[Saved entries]
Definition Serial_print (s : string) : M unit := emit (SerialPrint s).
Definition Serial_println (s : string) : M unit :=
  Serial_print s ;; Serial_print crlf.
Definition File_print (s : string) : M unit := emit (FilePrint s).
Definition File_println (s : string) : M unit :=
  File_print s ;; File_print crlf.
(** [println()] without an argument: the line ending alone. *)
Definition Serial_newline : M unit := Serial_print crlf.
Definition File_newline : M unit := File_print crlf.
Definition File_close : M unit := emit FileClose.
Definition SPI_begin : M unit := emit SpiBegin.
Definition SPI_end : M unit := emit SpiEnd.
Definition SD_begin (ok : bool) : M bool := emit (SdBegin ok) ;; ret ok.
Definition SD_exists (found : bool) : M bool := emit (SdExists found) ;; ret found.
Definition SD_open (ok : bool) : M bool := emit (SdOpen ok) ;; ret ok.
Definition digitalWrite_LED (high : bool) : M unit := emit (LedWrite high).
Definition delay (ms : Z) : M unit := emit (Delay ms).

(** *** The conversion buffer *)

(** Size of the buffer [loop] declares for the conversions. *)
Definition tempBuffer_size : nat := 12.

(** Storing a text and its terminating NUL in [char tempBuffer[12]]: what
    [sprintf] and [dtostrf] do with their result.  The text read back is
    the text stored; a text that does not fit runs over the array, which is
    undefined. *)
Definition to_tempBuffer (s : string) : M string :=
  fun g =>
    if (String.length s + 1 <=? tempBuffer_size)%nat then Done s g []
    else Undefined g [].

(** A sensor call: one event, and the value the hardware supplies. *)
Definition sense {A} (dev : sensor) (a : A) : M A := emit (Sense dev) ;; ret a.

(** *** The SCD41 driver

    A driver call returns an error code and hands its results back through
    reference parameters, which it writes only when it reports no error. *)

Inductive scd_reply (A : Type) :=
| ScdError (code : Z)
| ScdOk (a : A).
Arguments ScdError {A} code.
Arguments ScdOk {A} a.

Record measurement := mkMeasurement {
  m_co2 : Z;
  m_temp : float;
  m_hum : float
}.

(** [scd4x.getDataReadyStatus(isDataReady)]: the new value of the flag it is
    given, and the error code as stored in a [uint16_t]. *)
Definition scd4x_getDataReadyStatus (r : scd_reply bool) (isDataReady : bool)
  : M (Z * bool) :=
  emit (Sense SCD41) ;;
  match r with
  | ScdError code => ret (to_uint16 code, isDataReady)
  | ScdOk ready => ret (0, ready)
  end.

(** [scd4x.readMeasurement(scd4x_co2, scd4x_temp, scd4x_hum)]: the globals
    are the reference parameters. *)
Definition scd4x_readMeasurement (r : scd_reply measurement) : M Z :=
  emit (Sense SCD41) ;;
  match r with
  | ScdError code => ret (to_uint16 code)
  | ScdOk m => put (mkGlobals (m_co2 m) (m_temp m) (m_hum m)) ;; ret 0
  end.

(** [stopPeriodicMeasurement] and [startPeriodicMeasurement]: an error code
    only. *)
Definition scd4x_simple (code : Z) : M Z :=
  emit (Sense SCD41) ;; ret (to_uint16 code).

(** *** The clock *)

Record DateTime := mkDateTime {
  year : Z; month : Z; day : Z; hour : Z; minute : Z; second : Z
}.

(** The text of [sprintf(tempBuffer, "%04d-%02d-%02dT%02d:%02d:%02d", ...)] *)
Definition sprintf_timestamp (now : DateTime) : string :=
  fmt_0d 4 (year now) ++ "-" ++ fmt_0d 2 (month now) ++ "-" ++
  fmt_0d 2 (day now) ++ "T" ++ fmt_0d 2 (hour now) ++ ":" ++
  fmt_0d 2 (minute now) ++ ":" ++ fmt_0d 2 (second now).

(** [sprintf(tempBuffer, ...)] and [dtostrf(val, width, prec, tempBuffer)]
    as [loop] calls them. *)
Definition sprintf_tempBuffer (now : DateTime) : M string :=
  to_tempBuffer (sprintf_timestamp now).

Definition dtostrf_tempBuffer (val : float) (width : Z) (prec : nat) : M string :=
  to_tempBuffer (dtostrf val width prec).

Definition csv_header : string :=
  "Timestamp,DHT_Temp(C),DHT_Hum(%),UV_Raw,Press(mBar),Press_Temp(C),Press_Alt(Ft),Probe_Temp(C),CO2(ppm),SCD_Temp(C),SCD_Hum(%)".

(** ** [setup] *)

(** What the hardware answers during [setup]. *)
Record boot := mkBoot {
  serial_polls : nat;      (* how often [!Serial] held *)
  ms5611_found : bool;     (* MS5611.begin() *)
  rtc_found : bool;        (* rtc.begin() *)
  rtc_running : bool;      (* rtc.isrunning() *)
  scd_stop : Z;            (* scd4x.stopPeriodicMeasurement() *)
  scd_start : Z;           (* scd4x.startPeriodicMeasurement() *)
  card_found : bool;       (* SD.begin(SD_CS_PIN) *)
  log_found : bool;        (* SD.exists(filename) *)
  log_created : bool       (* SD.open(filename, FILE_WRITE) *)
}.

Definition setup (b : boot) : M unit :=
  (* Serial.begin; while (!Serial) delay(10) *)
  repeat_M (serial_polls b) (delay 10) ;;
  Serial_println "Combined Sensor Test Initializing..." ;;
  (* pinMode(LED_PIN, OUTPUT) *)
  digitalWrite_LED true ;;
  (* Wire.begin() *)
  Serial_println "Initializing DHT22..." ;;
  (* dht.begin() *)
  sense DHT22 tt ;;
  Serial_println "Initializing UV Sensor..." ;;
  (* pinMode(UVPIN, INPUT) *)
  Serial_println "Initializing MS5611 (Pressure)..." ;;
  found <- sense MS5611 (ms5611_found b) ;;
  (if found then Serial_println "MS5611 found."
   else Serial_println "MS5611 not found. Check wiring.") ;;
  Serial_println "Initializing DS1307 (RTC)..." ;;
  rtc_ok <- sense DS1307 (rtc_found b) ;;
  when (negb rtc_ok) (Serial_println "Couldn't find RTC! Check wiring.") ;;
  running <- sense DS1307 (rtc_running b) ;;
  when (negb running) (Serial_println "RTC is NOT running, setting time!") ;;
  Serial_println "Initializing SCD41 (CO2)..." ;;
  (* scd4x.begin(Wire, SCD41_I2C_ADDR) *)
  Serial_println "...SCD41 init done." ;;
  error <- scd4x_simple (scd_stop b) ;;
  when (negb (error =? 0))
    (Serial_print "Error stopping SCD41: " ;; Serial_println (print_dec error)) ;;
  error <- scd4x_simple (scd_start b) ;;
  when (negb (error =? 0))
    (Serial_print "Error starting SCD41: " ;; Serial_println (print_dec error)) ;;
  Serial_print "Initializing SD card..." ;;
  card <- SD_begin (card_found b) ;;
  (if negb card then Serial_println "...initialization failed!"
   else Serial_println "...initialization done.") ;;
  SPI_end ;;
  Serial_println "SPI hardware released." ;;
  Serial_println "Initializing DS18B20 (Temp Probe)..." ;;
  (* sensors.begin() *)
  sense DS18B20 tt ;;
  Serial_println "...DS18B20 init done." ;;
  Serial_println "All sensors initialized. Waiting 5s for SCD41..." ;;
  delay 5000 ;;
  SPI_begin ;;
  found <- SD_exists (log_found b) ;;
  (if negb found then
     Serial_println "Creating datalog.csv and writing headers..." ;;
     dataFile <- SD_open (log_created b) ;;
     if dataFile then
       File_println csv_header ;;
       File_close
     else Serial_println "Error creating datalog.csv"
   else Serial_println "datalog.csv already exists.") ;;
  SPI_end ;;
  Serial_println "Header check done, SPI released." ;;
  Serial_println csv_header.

◆ Task description
Repeat each line of the data exactly as it appears above.

◆ Answer box
Definition Serial_print (s : string) : M unit := emit (SerialPrint s).
Definition Serial_println (s : string) : M unit :=
  Serial_print s ;; Serial_print crlf.
Definition File_print (s : string) : M unit := emit (FilePrint s).
Definition File_println (s : string) : M unit :=
  File_print s ;; File_print crlf.
(** [println()] without an argument: the line ending alone. *)
Definition Serial_newline : M unit := Serial_print crlf.
Definition File_newline : M unit := File_print crlf.
Definition File_close : M unit := emit FileClose.
Definition SPI_begin : M unit := emit SpiBegin.
Definition SPI_end : M unit := emit SpiEnd.
Definition SD_begin (ok : bool) : M bool := emit (SdBegin ok) ;; ret ok.
Definition SD_exists (found : bool) : M bool := emit (SdExists found) ;; ret found.
Definition SD_open (ok : bool) : M bool := emit (SdOpen ok) ;; ret ok.
Definition digitalWrite_LED (high : bool) : M unit := emit (LedWrite high).
Definition delay (ms : Z) : M unit := emit (Delay ms).

(** *** The conversion buffer *)

(** Size of the buffer [loop] declares for the conversions. *)
Definition tempBuffer_size : nat := 12.

(** Storing a text and its terminating NUL in [char tempBuffer[12]]: what
    [sprintf] and [dtostrf] do with their result.  The text read back is
    the text stored; a text that does not fit runs over the array, which is
    undefined. *)
Definition to_tempBuffer (s : string) : M string :=
  fun g =>
    if (String.length s + 1 <=? tempBuffer_size)%nat then Done s g []
    else Undefined g [].

(** A sensor call: one event, and the value the hardware supplies. *)
Definition sense {A} (dev : sensor) (a : A) : M A := emit (Sense dev) ;; ret a.

(** *** The SCD41 driver

    A driver call returns an error code and hands its results back through
    reference parameters, which it writes only when it reports no error. *)

Inductive scd_reply (A : Type) :=
| ScdError (code : Z)
| ScdOk (a : A).
Arguments ScdError {A} code.
Arguments ScdOk {A} a.

Record measurement := mkMeasurement {
  m_co2 : Z;
  m_temp : float;
  m_hum : float
}.

(** [scd4x.getDataReadyStatus(isDataReady)]: the new value of the flag it is
    given, and the error code as stored in a [uint16_t]. *)
Definition scd4x_getDataReadyStatus (r : scd_reply bool) (isDataReady : bool)
  : M (Z * bool) :=
  emit (Sense SCD41) ;;
  match r with
  | ScdError code => ret (to_uint16 code, isDataReady)
  | ScdOk ready => ret (0, ready)
  end.

(** [scd4x.readMeasurement(scd4x_co2, scd4x_temp, scd4x_hum)]: the globals
    are the reference parameters. *)
Definition scd4x_readMeasurement (r : scd_reply measurement) : M Z :=
  emit (Sense SCD41) ;;
  match r with
  | ScdError code => ret (to_uint16 code)
  | ScdOk m => put (mkGlobals (m_co2 m) (m_temp m) (m_hum m)) ;; ret 0
  end.

(** [stopPeriodicMeasurement] and [startPeriodicMeasurement]: an error code
    only. *)
Definition scd4x_simple (code : Z) : M Z :=
  emit (Sense SCD41) ;; ret (to_uint16 code).

(** *** The clock *)

Record DateTime := mkDateTime {
  year : Z; month : Z; day : Z; hour : Z; minute : Z; second : Z
}.

(** The text of [sprintf(tempBuffer, "%04d-%02d-%02dT%02d:%02d:%02d", ...)] *)
Definition sprintf_timestamp (now : DateTime) : string :=
  fmt_0d 4 (year now) ++ "-" ++ fmt_0d 2 (month now) ++ "-" ++
  fmt_0d 2 (day now) ++ "T" ++ fmt_0d 2 (hour now) ++ ":" ++
  fmt_0d 2 (minute now) ++ ":" ++ fmt_0d 2 (second now).

(** [sprintf(tempBuffer, ...)] and [dtostrf(val, width, prec, tempBuffer)]
    as [loop] calls them. *)
Definition sprintf_tempBuffer (now : DateTime) : M string :=
  to_tempBuffer (sprintf_timestamp now).

Definition dtostrf_tempBuffer (val : float) (width : Z) (prec : nat) : M string :=
  to_tempBuffer (dtostrf val width prec).

Definition csv_header : string :=
  "Timestamp,DHT_Temp(C),DHT_Hum(%),UV_Raw,Press(mBar),Press_Temp(C),Press_Alt(Ft),Probe_Temp(C),CO2(ppm),SCD_Temp(C),SCD_Hum(%)".

(** ** [setup] *)

(** What the hardware answers during [setup]. *)
Record boot := mkBoot {
  serial_polls : nat;      (* how often [!Serial] held *)
  ms5611_found : bool;     (* MS5611.begin() *)
  rtc_found : bool;        (* rtc.begin() *)
  rtc_running : bool;      (* rtc.isrunning() *)
  scd_stop : Z;            (* scd4x.stopPeriodicMeasurement() *)
  scd_start : Z;           (* scd4x.startPeriodicMeasurement() *)
  card_found : bool;       (* SD.begin(SD_CS_PIN) *)
  log_found : bool;        (* SD.exists(filename) *)
  log_created : bool       (* SD.open(filename, FILE_WRITE) *)
}.

Definition setup (b : boot) : M unit :=
  (* Serial.begin; while (!Serial) delay(10) *)
  repeat_M (serial_polls b) (delay 10) ;;
  Serial_println "Combined Sensor Test Initializing..." ;;
  (* pinMode(LED_PIN, OUTPUT) *)
  digitalWrite_LED true ;;
  (* Wire.begin() *)
  Serial_println "Initializing DHT22..." ;;
  (* dht.begin() *)
  sense DHT22 tt ;;
  Serial_println "Initializing UV Sensor..." ;;
  (* pinMode(UVPIN, INPUT) *)
  Serial_println "Initializing MS5611 (Pressure)..." ;;
  found <- sense MS5611 (ms5611_found b) ;;
  (if found then Serial_println "MS5611 found."
   else Serial_println "MS5611 not found. Check wiring.") ;;
  Serial_println "Initializing DS1307 (RTC)..." ;;
  rtc_ok <- sense DS1307 (rtc_found b) ;;
  when (negb rtc_ok) (Serial_println "Couldn't find RTC! Check wiring.") ;;
  running <- sense DS1307 (rtc_running b) ;;
  when (negb running) (Serial_println "RTC is NOT running, setting time!") ;;
  Serial_println "Initializing SCD41 (CO2)..." ;;
  (* scd4x.begin(Wire, SCD41_I2C_ADDR) *)
  Serial_println "...SCD41 init done." ;;
  error <- scd4x_simple (scd_stop b) ;;
  when (negb (error =? 0))
    (Serial_print "Error stopping SCD41: " ;; Serial_println (print_dec error)) ;;
  error <- scd4x_simple (scd_start b) ;;
  when (negb (error =? 0))
    (Serial_print "Error starting SCD41: " ;; Serial_println (print_dec error)) ;;
  Serial_print "Initializing SD card..." ;;
  card <- SD_begin (card_found b) ;;
  (if negb card then Serial_println "...initialization failed!"
   else Serial_println "...initialization done.") ;;
  SPI_end ;;
  Serial_println "SPI hardware released." ;;
  Serial_println "Initializing DS18B20 (Temp Probe)..." ;;
  (* sensors.begin() *)
  sense DS18B20 tt ;;
  Serial_println "...DS18B20 init done." ;;
  Serial_println "All sensors initialized. Waiting 5s for SCD41..." ;;
  delay 5000 ;;
  SPI_begin ;;
  found <- SD_exists (log_found b) ;;
  (if negb found then
     Serial_println "Creating datalog.csv and writing headers..." ;;
     dataFile <- SD_open (log_created b) ;;
     if dataFile then
       File_println csv_header ;;
       File_close
     else Serial_println "Error creating datalog.csv"
   else Serial_println "datalog.csv already exists.") ;;
  SPI_end ;;
  Serial_println "Header check done, SPI released." ;;
  Serial_println csv_header.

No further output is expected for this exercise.